_Work to be completed_.
After locating the line that contains "assert (x = (loop" in the data below, set down exactly that line and each one after it through the line that contains "apply Forall_app in", and nothing more.

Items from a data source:
(** Server [u] takes [ms] out of the bytes from its node [k]. *)
Lemma bytes_in S S' net log u w w' k n c stays (ms pending : list (message C)) :
  well_linked S -> bytes_ok S net log -> servers S !! u = Some w -> servers S' = <[u := w']> (servers S) ->
  peers w !! k = Some n -> peers w' = <[k := Node.set_conn c n]> (peers w) ->
  links_ok (peers w') -> Connection.writeBuffer c = Connection.writeBuffer (Node.conn n) ->
  (forall a b, pipe S' a b = if decide ((a, b) = (Node.nodeAddr n, u)) then stays else pipe S a b) ->
  between (Node.nodeAddr n) u net = between (Node.nodeAddr n) u log ++ ms ++ pending ->
  Forall (fun m => fits (Message m)) pending ->
  Connection.readBuffer c ++ stays ++ default [] ((fun w => written (peers w) u) <$> servers S !! Node.nodeAddr n)
    = stream (Message <$> pending) ->
  well_linked S' /\ bytes_ok S' net (log ++ (pair (Node.nodeAddr n, u) <$> ms)).
Proof.
  intros Hwl Hb Hw Hs Hn Hw' Hok' Hwr Hp Hsent Hfit Hpend. pose proof Hwl as [Hl _]. destruct (Hl u w Hw) as [Hok Hself].
  pose proof (fun v => insert_link (peers w) k n c v Hok Hn) as Hil. rewrite <-Hw' in Hil.
  assert (forall v, node_at v (peers w') = node_at v (peers w)) as Hat by (intros v; apply Hil).
  assert (Node.nodeAddr n <> u) as Hsrc.
  { intros E. destruct (Hok k n Hn) as (_ & _ & _ & Hk & _). rewrite E in Hk. congruence. }
  assert (link (peers w) (Node.nodeAddr n) = Some n) as Hlink.
  { unfold link. destruct (Hok k n Hn) as (_ & _ & _ & -> & _). exact Hn. }
  split; [by eapply well_linked_update|].
  intros a b Hab%(linked_update S S' u w w' Hw Hs Hat). pose proof (linked_ne _ _ _ Hwl Hab) as Hne. specialize (Hp a b).
  destruct (decide ((a, b) = (Node.nodeAddr n, u))) as [[= -> ->]|Hd].
  { exists pending. rewrite between_app, between_same, Hsent, <-app_assoc. split_and!; [done..|].
    destruct (in_flight_to S S' u w w' Hw Hs _ Hsrc) as [_ ->]. rewrite Hp.
    unfold unread. destruct (Hil (Node.nodeAddr n)) as [_ ->]. by rewrite decide_True. }
  destruct (Hb a b Hab) as (pending' & Hsent' & Hfit' & Hfl). exists pending'.
  rewrite between_app, between_others, app_nil_r by done. split_and!; [done..|]. rewrite <-Hfl.
  destruct (decide (b = u)) as [->|Hbu]; [|destruct (decide (a = u)) as [->|Hau]].
  - destruct (in_flight_to S S' u w w' Hw Hs a) as [-> ->]; [done|]. rewrite Hp. f_equal.
    unfold unread. destruct (Hil a) as [_ ->]. by rewrite decide_False by congruence.
  - destruct (in_flight_from S S' u w w' Hw Hs b) as [-> ->]; [done|]. rewrite Hp. do 2 f_equal.
    unfold written. destruct (Hil b) as [_ ->]. case_decide as E; [|done]. subst b. rewrite Hlink. done.
  - by apply (in_flight_others S S' u w').
Qed.

(** ** The runs of the abstract network *)
Lemma run_log_one a W W' l : do_action conf a W = Some W' ->
  match a with Deliver k _ => option_list (SyncObjCluster.net W !! k) | _ => [] end = l ->
  run_log [a] W = Some (W', l).
Proof. intros E <-. cbn. rewrite E. cbn. by rewrite app_nil_r. Qed.

Lemma deliver_run src u l W s s' fx :
  members W !! u = Some s -> (forall m, m ∈ l.*2 -> exists k, SyncObjCluster.net W !! k = Some (src, u, m)) ->
  deliver_all (R := R) conf src l s = (s', fx) ->
  exists acts W', run_log acts W = Some (W', pair (src, u) <$> l.*2) /\
    members W' = <[u := s']> (members W) /\ SyncObjCluster.net W' = SyncObjCluster.net W ++ messages u fx.
Proof.
  revert W s fx. induction l as [|[e m] l IH]; intros W s fx Hs Hin; cbn [deliver_all].
  { intros [= <- <-]. exists [], W. split; [done|]. by rewrite insert_id, app_nil_r. }
  destruct (deliver_all conf src l _) as [s2 es] eqn:E. intros [= -> <-].
  destruct (Hin m) as [k Hk]; [by left|].
  set (x := onMessageReceived (R := R) conf e src m s) in *.
  set (W1 := MkWorld (<[u := post x]> (members W)) (SyncObjCluster.net W ++ messages u (effects x))).
  destruct (IH W1 (post x) es) as (acts & W' & Hr & Hm & Hn); [by apply lookup_insert_eq| |done|].
  { intros m' Hm'. destruct (Hin m') as [k' Hk']; [by right|]. exists k'. by apply lookup_app_l_Some. }
  exists (Deliver k e :: acts), W'. split; [|split].
  - change (Deliver k e :: acts) with ([Deliver k e] ++ acts).
    change (pair (src, u) <$> ((e, m) :: l).*2) with ([(src, u, m)] ++ (pair (src, u) <$> l.*2)).
    eapply run_log_app; [apply run_log_one|exact Hr].
    + cbn. rewrite Hk. cbn. unfold on_member. by rewrite Hs.
    + by rewrite Hk.
  - rewrite Hm. cbn. by rewrite insert_insert_eq.
  - rewrite Hn. cbn. rewrite <-app_assoc. f_equal. unfold messages. by rewrite omap_app.
Qed.

Lemma sent_to_insert ns k n c v es : links_ok ns -> ns !! k = Some n ->
  Connection.fileno c = Connection.fileno (Node.conn n) ->
  sent_to (<[k := Node.set_conn c n]> ns) v es = sent_to ns v es.
Proof.
  intros Hok Hn Hf. unfold sent_to. destruct (insert_link ns k n c v Hok Hn) as [_ ->].
  case_decide as E; [|done]. unfold link. destruct (Hok k n Hn) as (_ & _ & _ & Hk & _). rewrite E, Hk. cbn.
  by rewrite Hn, Hf.
Qed.

Lemma post_unit {St E A} (c : PyM St E A) s :
  post ((c ;;! py_return tt) s) = post (c s) /\ effects ((c ;;! py_return tt) s) = effects (c s).
Proof. unfold py_bind, post, effects. destruct (c s) as [[s' es] [a|e]]; cbn; by rewrite ?app_nil_r. Qed.

(** What the system and the abstract network have to do with each other. *)
Definition simulates (S : system) W log : Prop :=
  well_linked S /\ bytes_ok S (SyncObjCluster.net W) log /\ members W = core <$> servers S.

Lemma sim_call S S' W log u w o c :
  simulates S W log -> servers S !! u = Some w -> sound o -> alive (clock o) (peers w) ->
  let x := core_call o (call_body c) w in
  result x <> Raise StructError -> moves_to u w x (pipe S) S S' ->
  exists a W', run_log [a] W = Some (W', []) /\ simulates S' W' log.
Proof.
  intros (Hwl & Hb & Hm) Hw Ho Ht x Hx [Hs Hp]. pose proof Hwl as [Hl _]. destruct (Hl u w Hw) as [Hok _].
  destruct (core_call_moves o (call_body c) w Ho Hok Ht) as [Hbad|(ns & es & Ex & Hmv)]; [done|].
  set (x1 := call_body c (env_at o w) (core w)) in *.
  exists (match c with DoTick => Tick u (env_at o w) | DoApply c cb => Submit u c cb end),
    (MkWorld (<[u := post x1]> (members W)) (SyncObjCluster.net W ++ messages u (effects x1))). split.
  { apply run_log_one; [|by destruct c]. assert (members W !! u = Some (core w)) as Hu by (by rewrite Hm, lookup_fmap, Hw).
    destruct c; cbn; unfold on_member; by rewrite Hu. }
  subst x. rewrite Ex in *. cbn in Hs, Hp.
  destruct (bytes_out S S' _ log u w _ es (effects x1) Hwl Hb Hw Hs Hmv Hp) as [Hwl' Hb'].
  split_and!; [done..|]. cbn. by rewrite Hs, fmap_insert, Hm.
Qed.

Lemma sim_write S S' W log u w o e k n d :
  simulates S W log -> servers S !! u = Some w -> alive (Node.now e) (peers w) ->
  peers w !! k = Some n -> Connection.fileno (Node.conn n) = Some d -> so_error e = false -> healthy (Node.rest e) ->
  let x := node_event conf o e k d WRITE w in
  moves_to u w x (pipe S) S S' -> simulates S' W log.
Proof.
  intros (Hwl & Hb & Hm) Hw Ht Hn Hd Hso Hker x [Hs Hp]. pose proof Hwl as [Hl _]. destruct (Hl u w Hw) as [Hok _].
  destruct (write_event (R := R) e (on_packet conf o) k n d w Hok Ht Hn Hd Hso Hker) as (_ & Hcore & Hmv).
  change (processConnection e (on_packet conf o) k d WRITE w) with x in *.
  destruct (bytes_out S S' _ log u w _ _ [] Hwl Hb Hw Hs Hmv Hp) as [Hwl' Hb'].
  rewrite app_nil_r in Hb'. split_and!; [done..|].
  rewrite Hs, fmap_insert, Hcore, insert_id; [done|]. by rewrite lookup_fmap, Hw.
Qed.

(** What a read takes from the bytes on the way. *)
Lemma read_received S net log u w o e k n d chunk rest :
  well_linked S -> bytes_ok S net log -> servers S !! u = Some w -> sound o -> clock o = Node.now e ->
  alive (Node.now e) (peers w) -> peers w !! k = Some n -> Connection.fileno (Node.conn n) = Some d ->
  so_error e = false -> recv_so_error e = false -> recv e = Connection.Received chunk -> chunk <> [] ->
  pipe S (Node.nodeAddr n) u = chunk ++ rest ->
  let src := Node.nodeAddr n in let x := node_event (R := R) conf o e k d READ w in
  result x <> Raise StructError ->
  exists l pending fx c,
    between src u net = between src u log ++ l.*2 ++ pending /\ Forall (fun m => fits (Message m)) pending /\
    deliver_all (R := R) conf src l (core w) = (core (post x), fx) /\
    moves (<[k := Node.set_conn c n]> (peers w)) (effects x) (peers (post x)) (sends fx) /\
    Connection.readBuffer c ++ rest ++ default [] ((fun w => written (peers w) u) <$> servers S !! src)
      = stream (Message <$> pending) /\
    Connection.fileno c = Connection.fileno (Node.conn n) /\
    Connection.disconnected c = Connection.disconnected (Node.conn n) /\
    Connection.timeout c = Connection.timeout (Node.conn n) /\
    Connection.writeBuffer c = Connection.writeBuffer (Node.conn n).
Proof.
  intros Hwl Hb Hw Ho Hclock Ht Hn Hd Hso Hrso Hrecv Hne Hpipe src x Hx.
  pose proof Hwl as [Hl Hmut]. destruct (Hl u w Hw) as [Hok _].
  assert (k < length (peers w))%nat as Hk by (by eapply lookup_lt_Some).
  assert (node_at src (peers w) = Some k) as Hat by apply (Hok k n Hn).
  destruct (Hb src u) as (pending & Hsent & Hfit & Hfl); [apply Hmut; exists w; split; [done|by exists k]|].
  set (wr := default [] ((fun w => written (peers w) u) <$> servers S !! src)).
  destruct (read_event (R := R) e (on_packet conf o) k n d w chunk Hok Ht Hn Hd Hso Hrso Hrecv Hne)
    as (Ex & Hok1 & Ht1 & Hn1).
  set (c := Connection.set_readBuffer (Connection.readBuffer (Node.conn n) ++ chunk)
              (Connection.set_lastReadTime (Node.now e) (Node.conn n))) in *.
  set (w1 := set_peers (<[k := Node.set_conn c n]> (peers w)) w) in *. rewrite <-Hclock in Ht1.
  assert (Connection.readBuffer c ++ rest ++ wr = stream (Message <$> pending)) as Hstream.
  { rewrite <-Hfl. unfold in_flight, unread, link. fold src in Hpipe. rewrite Hw, Hpipe. cbn. rewrite Hat. cbn. rewrite Hn. cbn.
    by rewrite <-!app_assoc. }
  set (loop := receive_loop (on_packet (R := R) conf o) k (loop_fuel (Node.set_conn c n))).
  assert (x = (loop ;;! py_return tt) w1) as Hxl by (subst x; unfold node_event; by rewrite Ex).
  destruct (receive_moves (R := R) conf o k (loop_fuel (Node.set_conn c n)) w1 (Node.set_conn c n) pending (rest ++ wr)
    Ho Hok1 Ht1 Hn1 Hfit Hstream) as [Hbad|(l & pending' & b & ns & s & fx & -> & Hdel & Hpost & Hmv & Hrest)].
  { exfalso. apply Hx. rewrite Hxl. by apply bind_raises. }
  destruct (post_unit loop w1) as [Epost Eeff]. fold loop in Hpost, Hmv. rewrite <-Epost, <-Hxl in Hpost.
  rewrite <-Eeff, <-Hxl in Hmv.
  exists l, pending', fx, (Connection.set_readBuffer b c). rewrite Hpost.
  apply Forall_app in Hfit as [_ Hfit]. split_and!; [done|done|exact Hdel| |exact Hrest|done..].
  rewrite <-with_read_insert by done. exact Hmv.
Qed.

Lemma sim_read S S' W log u w o e k n d chunk rest :
  simulates S W log -> servers S !! u = Some w -> sound o -> clock o = Node.now e -> alive (Node.now e) (peers w) ->
  peers w !! k = Some n -> Connection.fileno (Node.conn n) = Some d ->
  so_error e = false -> recv_so_error e = false -> recv e = Connection.Received chunk -> chunk <> [] ->
  pipe S (Node.nodeAddr n) u = chunk ++ rest ->
  let x := node_event (R := R) conf o e k d READ w in
  result x <> Raise StructError ->
  moves_to u w x (fun a b => if decide ((a, b) = (Node.nodeAddr n, u)) then rest else pipe S a b) S S' ->
  exists acts W' l, run_log acts W = Some (W', l) /\ simulates S' W' (log ++ l).
Proof.
  intros (Hwl & Hb & Hm) Hw Ho Hclock Ht Hn Hd Hso Hrso Hrecv Hne Hpipe x Hx [Hs Hp].
  destruct (read_received S _ log u w o e k n d chunk rest Hwl Hb Hw Ho Hclock Ht Hn Hd Hso Hrso Hrecv Hne Hpipe Hx)
    as (l & pending & fx & c & Hsent & Hfit & Hdel & Hmv & Hrest & Hfd & Hdis & Htime & Hwr).
  fold x in Hdel, Hmv. set (src := Node.nodeAddr n) in *. destruct (proj1 Hwl u w Hw) as [Hok _].
  set (wm := set_peers (<[k := Node.set_conn c n]> (peers w)) w).
  set (Sm := MkSystem (<[u := wm]> (servers S))
               (fun a b => if decide ((a, b) = (src, u)) then rest else pipe S a b)).
  destruct (bytes_in S Sm _ log u w wm k n c rest l.*2 pending Hwl Hb Hw eq_refl Hn eq_refl) as [Hwlm Hbm];
    [by apply links_insert|done..|].
  destruct (bytes_out Sm S' _ _ u wm (post x) (effects x) fx Hwlm Hbm) as [Hwl' Hb'];
    [by apply lookup_insert_eq|by simpl; rewrite insert_insert_eq|done| |].
  { intros a b. rewrite Hp. cbn [pipe Sm]. f_equal. case_decide; [|done]. symmetry. by apply sent_to_insert. }
  destruct (deliver_run src u l W (core w) (core (post x)) fx) as (acts & W' & Hrun & Hmem & Hnet);
    [by rewrite Hm, lookup_fmap, Hw| |exact Hdel|].
  { intros m Hin. apply between_lookup. rewrite Hsent. set_solver. }
  exists acts, W', (pair (src, u) <$> l.*2). split; [done|]. rewrite <-Hnet in Hb'. split_and!; [done..|].
  by rewrite Hmem, Hs, fmap_insert, Hm.
Qed.

Lemma sim_step S S' W log : simulates S W log -> sys_step S S' ->
  exists acts W' l, run_log acts W = Some (W', l) /\ simulates S' W' (log ++ l).
Proof.
  intros Hsim [u w o c Hw Ho Ht x Hx Hmv|u w o e k n d Hw Ht Hn Hd Hso Hker x Hmv|
               u w o e k n d chunk rest Hw Ho Hc Ht Hn Hd Hso Hrso Hrecv Hne Hp x Hx Hmv].
  - destruct (sim_call S S' W log u w o c Hsim Hw Ho Ht Hx Hmv) as (a & W' & Hr & Hs).
    exists [a], W', []. by rewrite app_nil_r.
  - exists [], W, []. rewrite app_nil_r. split; [done|]. by apply (sim_write S S' W log u w o e k n d).
  - by apply (sim_read S S' W log u w o e k n d chunk rest).
Qed.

_Response below_.
  assert (x = (loop ;;! py_return tt) w1) as Hxl by (subst x; unfold node_event; by rewrite Ex).
  destruct (receive_moves (R := R) conf o k (loop_fuel (Node.set_conn c n)) w1 (Node.set_conn c n) pending (rest ++ wr)
    Ho Hok1 Ht1 Hn1 Hfit Hstream) as [Hbad|(l & pending' & b & ns & s & fx & -> & Hdel & Hpost & Hmv & Hrest)].
  { exfalso. apply Hx. rewrite Hxl. by apply bind_raises. }
  destruct (post_unit loop w1) as [Epost Eeff]. fold loop in Hpost, Hmv. rewrite <-Epost, <-Hxl in Hpost.
  rewrite <-Eeff, <-Hxl in Hmv.
  exists l, pending', fx, (Connection.set_readBuffer b c). rewrite Hpost.
  apply Forall_app in Hfit as [_ Hfit]. split_and!; [done|done|exact Hdel| |exact Hrest|done..].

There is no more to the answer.